From a Temporal.PlainDate (a date without a time zone) you can subtract a full duration:

Example

// Create a Temporal object
const myDate = Temporal.PlainDate.from('2026-05-17');

// Subtract a duration
const newDate = myDate.subtract({ days: 7 });
Try it Yourself »

Example

// Create a Temporal object
const today = Temporal.Now.plainDateISO();

// Subtract a duration
const lastWeek = today.subtract({ days: 7 });
Try it Yourself »

From a Temporal.Instant you can only subtract a fixed duration (hours, minutes, seconds) but not calendar durations like months or years, as their length can vary depending on the time zone and the calendar.

Example

// Create a Temporal.Instant object
const now = Temporal.Instant.fromEpochMilliseconds(Date.now());

// Subtract 5 hours and 30 minutes
const fiveHalfHoursAgo = now.subtract({ hours: 5, minutes: 30 });
Try it Yourself »


Add Months

Temporal automatically handles different month lengths.

Example

const date = Temporal.PlainDate.from("2026-01-31");

const result = date.add({ months: 1 });
Try it Yourself »

If the next month has fewer days, Temporal adjusts automatically.


Add Years

Adding years works correctly, even for leap years.

Example

const date = Temporal.PlainDate.from("2024-02-29");

const result = date.add({ years: 1 });
Try it Yourself »

Temporal handles leap year adjustments automatically.


The width() Method

The width() method returns a new date with specific fields replaced.

Example

// Create a Temporal object
const date = Temporal.PlainDate.from("2026-05-17");

// Replace month and day
const customDate = date.with({ month:12, day:25 });
Try it Yourself »

The compare() Method

The compare() method returns -1 if the first date is earlier, 1 if it is later, and 0 if they are equal:

Example

// Create two Temporal objects
const date1 = Temporal.PlainDate.from("2026-05-17");
const date2 = Temporal.PlainDate.from("2024-12-25");

// Compare the dates
result = Temporal.PlainDate.compare(date1, date2);
Try it Yourself »

The compare() method is designed to be passed directly into the JavaScript Array.sort() method:

Example

// Create an Array of dates
const dates = [
  Temporal.PlainDate.from("2026-05-17"),
  Temporal.PlainDate.from("2022-01-01"),
  Temporal.PlainDate.from("2024-12-25")
];

// Sort chronologically
dates.sort(Temporal.PlainDate.compare);
Try it Yourself »

Date Comparison

Always use the equals() or compare() methods rather than standard equality operators.


The equals() Method

Example

// Create two Temporal objects
const date1 = Temporal.PlainDate.from('2026-05-17');
const date2 = Temporal.PlainDate.from('2026-05-17');

let result = date1.equals(date2);
Try it Yourself »

Date Arithmetic with ZonedDateTime

ZonedDateTime handles daylight saving time (DST) safely.

Example

const start = Temporal.ZonedDateTime.from
("2026-03-29T00:00:00+01:00[Europe/Oslo]");

const nextDay = start.add({ days: 1 });
Try it Yourself »

If a DST change occurs, Temporal adjusts automatically.

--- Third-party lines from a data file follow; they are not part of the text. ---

Lemma demo_sent_reach : conn_reach id demo_world (demo_sent windows).
Proof.
  apply (conn_next id demo_world (demo_up windows) (OpFunctor demo_input (SendInLoop (str "hello"))));
    [by apply demo_up_reach; left | done | vm_compute; reflexivity].
Qed.

Lemma connection_safe_witness :
  (exists w', conn_exec id (OpEvent demo_input (@POLLIN windows)) (demo_sent windows) = Ok w')
  /\ conn_exec id (OpEvent demo_input (Z.lor (@POLLHUP windows) (@POLLPRI windows))) (demo_sent windows)
     = Fault AssertFailed.
Proof.
  destruct (connection_safe id demo_world (demo_sent windows)) as [Hok Hurgent];
    [apply demo_fresh | apply demo_sent_reach |]. split.
  - apply Hok. split; [reflexivity|]. split; [left; vm_compute; discriminate | discriminate].
  - apply Hurgent; [reflexivity | | reflexivity]. intros Hp. by specialize (Hp eq_refl eq_refl).
Defined.

Lemma stream_integrity_witness :
  accepted (trace (demo_sent windows)) = str "hello" /\ wired (trace (demo_sent windows)) = str "he"
  /\ accepted (trace (demo_sent windows))
     = wired (trace (demo_sent windows)) ++ content (outputBuffer_ (conn (demo_sent windows))).
Proof.
  split; [reflexivity|]. split; [reflexivity|].
  apply (stream_integrity id demo_world); [apply demo_fresh | apply demo_sent_reach].
Defined.

Lemma callbacks_once_witness :
  lifecycle (trace (demo_sent windows)) `prefix_of` [up; down; CloseCallback].
Proof.
  apply (callbacks_once id demo_world); [apply demo_fresh | apply demo_sent_reach].
Defined.

Lemma writes_watched_witness :
  exists c, @isWriting windows c = true /\ @isReading windows c = true.
Proof.
  destruct (writes_watched id demo_world (demo_sent windows)) as (c & _ & Hr & Hw);
    [apply demo_fresh | apply demo_sent_reach | reflexivity |].
  exists c. split; [apply Hw; vm_compute; lia | exact Hr].
Defined.

(** 10035 is [WSAEWOULDBLOCK]. *)
Lemma read_error_witness :
  exists w', handleRead id true (RecvError 10035) [] (demo_up windows) = Ok w'
    /\ state_ (conn w') = kDisconnected.
Proof.
  destruct (read_error id demo_world (demo_up windows) 10035 []) as (w' & E & Hd & _);
    [apply demo_fresh | by apply demo_up_reach; left | reflexivity |].
  by exists w'.
Defined.

Lemma destroy_disconnecting_witness :
  connectDestroyed id true [] (demo_closing windows) = Fault AssertFailed.
Proof.
  apply (destroy_disconnecting id demo_world); [apply demo_fresh | | reflexivity].
  apply (conn_next id demo_world (demo_up windows) OpShutdown);
    [by apply demo_up_reach; left | done | vm_compute; reflexivity].
Defined.

End OnWindows.

Module OnLinux.
#[local] Instance platform : Platform := linux.

Lemma urgent_hangup_witness :
  conn_event id demo_input (Z.lor (@POLLHUP linux) (@POLLPRI linux)) (demo_up linux)
  = Fault AssertFailed.
Proof.
  apply (urgent_hangup id demo_world); try reflexivity;
    [apply demo_fresh | by apply demo_up_reach; right].
Defined.
End OnLinux.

Compare with Date Arithmetic

Date modifies the original object and may cause DST-related issues.

Date Example

const start = new Date("2026-02-17");

start.setDate(start.getDate() + 10);
Try it Yourself »

Best Practices

  • Use PlainDate for date-only arithmetic.

  • Use ZonedDateTime for time zone-aware calculations.

  • Avoid manual millisecond calculations.

  • Prefer immutable operations.


Summary

Temporal makes date arithmetic clear and predictable.

You can safely add or subtract time without mutating values or breaking across DST changes.